You can listen to this story narrated like an audiobook on your favorite podcast app!


Love

A story about a friend who teaches love by living it.

Before Poppy, Eli would be able to tell exactly how many hours he’d spent in a hospital. He had records of all the hours of his internship, clinical hours after being certified as an RN, timesheets of his years working, and every single hour of overtime. There was a record of all his time in a hospital, the data irrefutable, manageable, and easy to track. 

But after Poppy was born? The numbers got fuzzy. There were the days spent in the maternity ward after his girlfriend had given birth, which were normal, and then the pediatric follow-ups with the cardiology department, which weren’t. Words that Eli knew, like arrhythmia and inconclusive and aorta, became strange to him, because they didn’t apply to just any patient—it was his daughter. His daughter, who was still so small, the breathing tube looked like a doll’s accessory. His daughter, who was beautiful and perfect and entirely theirs, laying in the NICU where they couldn’t reach her. So the hours became uncountable, beyond tracking and compiling; the days slid into each other and the nights seemed endless. He and Ashley handled it differently. She got a cluster of poppies tattooed on her arm and organized the family, negotiating the delivery of meals, the raising of funds, the rotation of faceless doctors. Eli didn’t sleep and never left the hospital.

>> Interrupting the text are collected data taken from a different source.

(* ===== verification/JsonValue.v ===== *)
(** * JSON values

    The engine passes JSON around as [serde_json::Value] and matches on its
    constructors.  The numbers of the library and its text form are the classes
    [JsonLib] and [JsonText]; the enum and the object operations the engine uses
    are written here.  An object is kept sorted by key, as the library's
    [Map] is (a [BTreeMap], the crate being built without [preserve_order]). *)
From S2P Require Import Prelude.
From S2P Require Import RustStr.

Class JsonLib : Type := {
  Number : Type;
  Number_eq_dec :: EqDecision Number;
  number_of_u64 : Z -> Number;
  number_of_i64 : Z -> Number;
  as_u64_number : Number -> option Z;
  F64 : Type;
  as_f64_number : Number -> option F64;
  f64_lt : F64 -> F64 -> bool;
  f64_le : F64 -> F64 -> bool;
}.

Module Value.
Inductive t `{J : JsonLib} : Type :=
| Null
| Bool (b : bool)
| Number (n : JsonValue.Number)
| String (s : str)
| Array (items : list t)
| Object (fields : list (str * t)).
End Value.
Notation Value := Value.t.

(** The text form of a value and its reader. *)
Class JsonText `{J : JsonLib} : Type := {
  to_string : Value -> str;
  from_str : str -> option Value;
}.

(** [str] comparison: the order of the UTF-8 bytes is the order of the scalar
    values. *)
Fixpoint str_ltb (s t : str) : bool :=
  match s, t with
  | [], _ :: _ => true
  | a :: s', b :: t' => (a <? b)%Z || ((a =? b)%Z && str_ltb s' t')
  | _, [] => false
  end.

Section Objects.
Context {J : JsonLib}.
Notation Fields := (list (str * Value)).

Fixpoint obj_get (k : str) (o : Fields) : option Value :=
  match o with
  | [] => None
  | (k', v) :: o' => if str_eqb k k' then Some v else obj_get k o'
  end.
Fixpoint obj_insert (k : str) (v : Value) (o : Fields) : Fields :=
  match o with
  | [] => [(k, v)]
  | (k', v') :: o' =>
      if str_eqb k k' then (k, v) :: o'
      else if str_ltb k k' then (k, v) :: o
      else (k', v') :: obj_insert k v o'
  end.
Definition obj_remove (k : str) (o : Fields) : Fields :=
  List.filter (fun kv => negb (str_eqb k kv.1)) o.
Definition obj_contains_key (k : str) (o : Fields) : bool :=
  match obj_get k o with Some _ => true | None => false end.
(** [Map::from_iter] and the [json!] macro. *)
Definition obj_from (l : Fields) : Fields :=
  foldl (fun o kv => obj_insert kv.1 kv.2 o) [] l.
Definition json_obj (l : list (string * Value)) : Value :=
  Value.Object (obj_from (map (fun kv => (lit kv.1, kv.2)) l)).
Definition json_str (s : string) : Value := Value.String (lit s).
Definition json_opt (o : option Value) : Value := default Value.Null o.
Definition json_u64 (n : Z) : Value := Value.Number (number_of_u64 n).

(** [Value::get] by name, [pointer] along names, and the views. *)
Definition get (k : str) (v : Value) : option Value :=
  match v with Value.Object o => obj_get k o | _ => None end.
Fixpoint pointer (path : list string) (v : Value) : option Value :=
  match path with
  | [] => Some v
  | k :: path' => match get (lit k) v with Some v' => pointer path' v' | None => None end
  end.
Definition as_str (v : Value) : option str :=
  match v with Value.String s => Some s | _ => None end.
Definition as_bool (v : Value) : option bool :=
  match v with Value.Bool b => Some b | _ => None end.
Definition as_array (v : Value) : option (list Value) :=
  match v with Value.Array l => Some l | _ => None end.
Definition as_object (v : Value) : option Fields :=
  match v with Value.Object o => Some o | _ => None end.
Definition as_u64 (v : Value) : option Z :=
  match v with Value.Number n => as_u64_number n | _ => None end.
Definition as_f64 (v : Value) : option F64 :=
  match v with Value.Number n => as_f64_number n | _ => None end.

Lemma obj_get_insert_eq k v o : obj_get k (obj_insert k v o) = Some v.
Proof.
  induction o as [|[k' v'] o IH]; simpl; [by rewrite str_eqb_refl|].
  destruct (str_eqb k k') eqn:Hk; simpl; [by rewrite str_eqb_refl|].
  destruct (str_ltb k k'); simpl; [by rewrite str_eqb_refl|]. by rewrite Hk.
Qed.

Lemma obj_get_insert_ne k k' v o : k <> k' -> obj_get k (obj_insert k' v o) = obj_get k o.
Proof.
  intros Hne. assert (str_eqb k k' = false) as Hk
    by (destruct (str_eqb k k') eqn:E; [by apply str_eqb_eq in E|done]).
  induction o as [|[k2 v2] o IH]; simpl; [by rewrite Hk|].
  destruct (str_eqb k' k2) eqn:Hk2; simpl.
  - apply str_eqb_eq in Hk2 as <-. by rewrite Hk.
  - destruct (str_ltb k' k2); simpl; [by rewrite Hk|]. by rewrite IH.
Qed.
End Objects.

(** Structural induction that reaches into arrays and objects. *)
Section Induction.
Context {J : JsonLib} (P : Value -> Prop).
Hypothesis (Hnull : P Value.Null) (Hbool : forall b, P (Value.Bool b))
  (Hnum : forall n, P (Value.Number n)) (Hstr : forall s, P (Value.String s))
  (Harr : forall l, Forall P l -> P (Value.Array l))
  (Hobj : forall o, Forall (fun kv => P kv.2) o -> P (Value.Object o)).

Fixpoint Value_nested_ind (v : Value) : P v :=
  match v with
  | Value.Null => Hnull
  | Value.Bool b => Hbool b
  | Value.Number n => Hnum n
  | Value.String s => Hstr s
  | Value.Array l =>
      Harr l ((fix go l : Forall P l :=
                 match l with
                 | [] => List.Forall_nil _
                 | x :: l' => List.Forall_cons _ _ _ (Value_nested_ind x) (go l')
                 end) l)
  | Value.Object o =>
      Hobj o ((fix go o : Forall (fun kv => P kv.2) o :=
                 match o with
                 | [] => List.Forall_nil _
                 | kv :: o' => List.Forall_cons _ _ _ (Value_nested_ind kv.2) (go o')
                 end) o)
  end.
End Induction.

(** [PartialEq] of values. *)
Section Equality.
Context {J : JsonLib}.

Fixpoint value_eqb (v w : Value) : bool :=
  match v, w with
  | Value.Null, Value.Null => true
  | Value.Bool a, Value.Bool b => Bool.eqb a b
  | Value.Number a, Value.Number b => bool_decide (a = b)
  | Value.String a, Value.String b => str_eqb a b
  | Value.Array l, Value.Array m =>
      (fix go l m := match l, m with
                     | [], [] => true
                     | x :: l', y :: m' => value_eqb x y && go l' m'
                     | _, _ => false
                     end) l m
  | Value.Object l, Value.Object m =>
      (fix go l m := match l, m with
                     | [], [] => true
                     | (k, x) :: l', (k', y) :: m' =>
                         str_eqb k k' && value_eqb x y && go l' m'
                     | _, _ => false
                     end) l m
  | _, _ => false
  end.

Lemma value_eqb_eq v w : value_eqb v w = true <-> v = w.
Proof.
  revert w. induction v as [|b|n|s|l IH|o IH] using Value_nested_ind; intros w;
    destruct w as [|b'|n'|s'|m|m]; try (by split; discriminate 1); simpl.
  - done.
  - rewrite Bool.eqb_true_iff. split; congruence.
  - rewrite bool_decide_eq_true. split; congruence.
  - rewrite str_eqb_eq. split; congruence.
  - transitivity (l = m); [|split; congruence]. revert m.
    induction IH as [|x l Hx Hl IHl]; intros [|y m]; try (by split; congruence).
    rewrite andb_true_iff, Hx, IHl. split; [by intros [-> ->]|by intros [= -> ->]].
  - transitivity (o = m); [|split; congruence]. revert m.
    induction IH as [|[k x] l Hx Hl IHl]; intros [|[k' y] m]; try (by split; congruence).
    cbn in Hx. rewrite !andb_true_iff, str_eqb_eq, Hx, IHl.
    split; [by intros [[-> ->] ->]|by intros [= -> -> ->]].
Qed.

#[export] Instance Value_eq_dec : EqDecision Value.
Proof.
  refine (fun v w => cast_if (decide (value_eqb v w = true))); by rewrite <- value_eqb_eq.
Defined.
End Equality.

(** ** An instance: the numbers are integers, the text form names the kind *)
Module IntegerJson.
#[export] Instance lib : JsonLib := {|
  Number := Z;
  number_of_u64 n := n;
  number_of_i64 n := n;
  as_u64_number n := if in_u64 n then Some n else None;
  F64 := Z;
  as_f64_number n := Some n;
  f64_lt := Z.ltb;
  f64_le := Z.leb;
|}.

Definition show_scalar (v : Value) : str :=
  match v with
  | Value.Null => lit "null"
  | Value.Bool b => if b then lit "true" else lit "false"
  | Value.Number n => show_int n
  | Value.String s => [34%Z] ++ s ++ [34%Z]
  | Value.Array _ => lit "[]"
  | Value.Object _ => lit "{}"
  end.
Definition read_scalar (s : str) : option Value :=
  if str_eqb s (lit "null") then Some Value.Null
  else if str_eqb s (lit "true") then Some (Value.Bool true)
  else if str_eqb s (lit "false") then Some (Value.Bool false)
  else option_map Value.Number (parse_i64 s).
#[export] Instance text : JsonText := {| to_string := show_scalar; from_str := read_scalar |}.
End IntegerJson.

(** ** A text form that is read back

    A prefix code with lengths in place of brackets: every value is read back
    exactly, which is what the stored documents of the engine rely on. *)
Module PrefixText.
Import IntegerJson.

Fixpoint write (v : Value) : str :=
  match v with
  | Value.Null => [0]
  | Value.Bool b => [1; if b then 1 else 0]
  | Value.Number n => [2; n]
  | Value.String s => 3 :: Z.of_nat (length s) :: s
  | Value.Array l => 4 :: Z.of_nat (length l) :: flat_map write l
  | Value.Object o =>
      5 :: Z.of_nat (length o)
        :: flat_map (fun kv => (Z.of_nat (length kv.1) :: kv.1) ++ write kv.2) o
  end%Z.

Definition read_str (s : str) : option (str * str) :=
  match s with
  | n :: s' => Some (take (Z.to_nat n) s', drop (Z.to_nat n) s')
  | [] => None
  end.

Section Many.
Context {A : Type} (one : str -> option (A * str)).
Fixpoint many (n : nat) (s : str) : option (list A * str) :=
  match n with
  | O => Some ([], s)
  | S n =>
      match one s with
      | Some (x, s') =>
          match many n s' with Some (l, r) => Some (x :: l, r) | None => None end
      | None => None
      end
  end.
End Many.

Fixpoint read (fuel : nat) (s : str) : option (Value * str) :=
  match fuel, s with
  | S fuel, 0 :: s' => Some (Value.Null, s')
  | S fuel, 1 :: b :: s' => Some (Value.Bool (b =? 1), s')
  | S fuel, 2 :: n :: s' => Some (Value.Number n, s')
  | S fuel, 3 :: s' =>
      match read_str s' with Some (x, r) => Some (Value.String x, r) | None => None end
  | S fuel, 4 :: n :: s' =>
      match many (read fuel) (Z.to_nat n) s' with
      | Some (l, r) => Some (Value.Array l, r)
      | None => None
      end
  | S fuel, 5 :: n :: s' =>
      match many (fun s => match read_str s with
                           | Some (k, r) =>
                               match read fuel r with
                               | Some (v, r') => Some ((k, v), r')
                               | None => None
                               end
                           | None => None
                           end) (Z.to_nat n) s' with
      | Some (o, r) => Some (Value.Object o, r)
      | None => None
      end
  | _, _ => None
  end%Z.

#[export] Instance text : JsonText := {|
  to_string := write;
  from_str s := match read (S (length s)) s with Some (v, []) => Some v | _ => None end;
  |}.

Lemma read_str_write (k r : str) : read_str (Z.of_nat (length k) :: k ++ r) = Some (k, r).
Proof. simpl. by rewrite Nat2Z.id, take_app_length, drop_app_length. Qed.

Lemma many_write {A} (one : str -> option (A * str)) (w : A -> str) l r :
  Forall (fun x => forall r, one (w x ++ r) = Some (x, r)) l ->
  many one (length l) (flat_map w l ++ r) = Some (l, r).
Proof.
  induction 1 as [|x l Hx _ IH]; [done|]. simpl. by rewrite <- app_assoc, Hx, IH.
Qed.

Lemma length_flat_map_le {A} (w : A -> str) l x :
  x ∈ l -> (length (w x) <= length (flat_map w l))%nat.
Proof. induction 1; simpl; rewrite length_app; lia. Qed.

Lemma read_write v fuel r : (length (write v) <= fuel)%nat -> read fuel (write v ++ r) = Some (v, r).
Proof.
  revert fuel r. induction v as [|b|n|s|l IH|o IH] using Value_nested_ind;
    intros [|fuel] r Hf; simpl in Hf; try (by (exfalso; lia)); try done.
  - by destruct b.
  - cbn [write app]. change (read (S fuel) (3%Z :: ?s')) with
      (match read_str s' with Some (x, r) => Some (Value.String x, r) | None => None end).
    by rewrite read_str_write.
  - cbn [write app]. cbn [read]. rewrite Nat2Z.id, (many_write _ write); [done|].
    apply list.Forall_forall. intros x Hx r'. rewrite list.Forall_forall in IH.
    apply IH; [done|]. pose proof (length_flat_map_le write l x Hx). lia.
  - cbn [write app]. cbn [read]. rewrite Nat2Z.id.
    rewrite (many_write _ (fun kv => (Z.of_nat (length kv.1) :: kv.1) ++ write kv.2)); [done|].
    apply list.Forall_forall. intros [k v] Hx r'. rewrite list.Forall_forall in IH.
    simpl fst. simpl snd. rewrite <- app_assoc, <- app_comm_cons, read_str_write.
    rewrite (IH _ Hx); [done|].
    pose proof (length_flat_map_le (fun kv => (Z.of_nat (length kv.1) :: kv.1) ++ write kv.2) o _ Hx) as Hl.
    cbn in Hl |- *. rewrite length_app in Hl. lia.
Qed.

Lemma from_str_to_string v : from_str (to_string v) = Some v.
Proof.
  cbn [from_str to_string text]. rewrite <- (app_nil_r (write v)) at 2.
  rewrite read_write; [done|]. rewrite ?app_nil_r. lia.
Qed.
End PrefixText.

And then he ran into an old patient of his outside the NICU. Or rather, she ran into him. She’d come up in a wheelchair and started talking to him, even though the unspoken rule of NICU parents was just that…not speaking. Not in front of the bassinets, at least. He hadn’t recognized Darla then, but she hadn’t minded, and sat there with her yellowed skin and wrinkly hands folded in her lap, talking about the tragedy of it all as if it were easy. And it had been easy, in a way, to talk to her. For weeks, Eli found himself pouring his heart out to a stranger, and she’d filled it right back up. It even made it easier to finally talk to Ashley. They learned she thought him useless for not doing anything, and he thought her heartless for not sitting with their daughter. The hospital’s counselor assured them this was normal.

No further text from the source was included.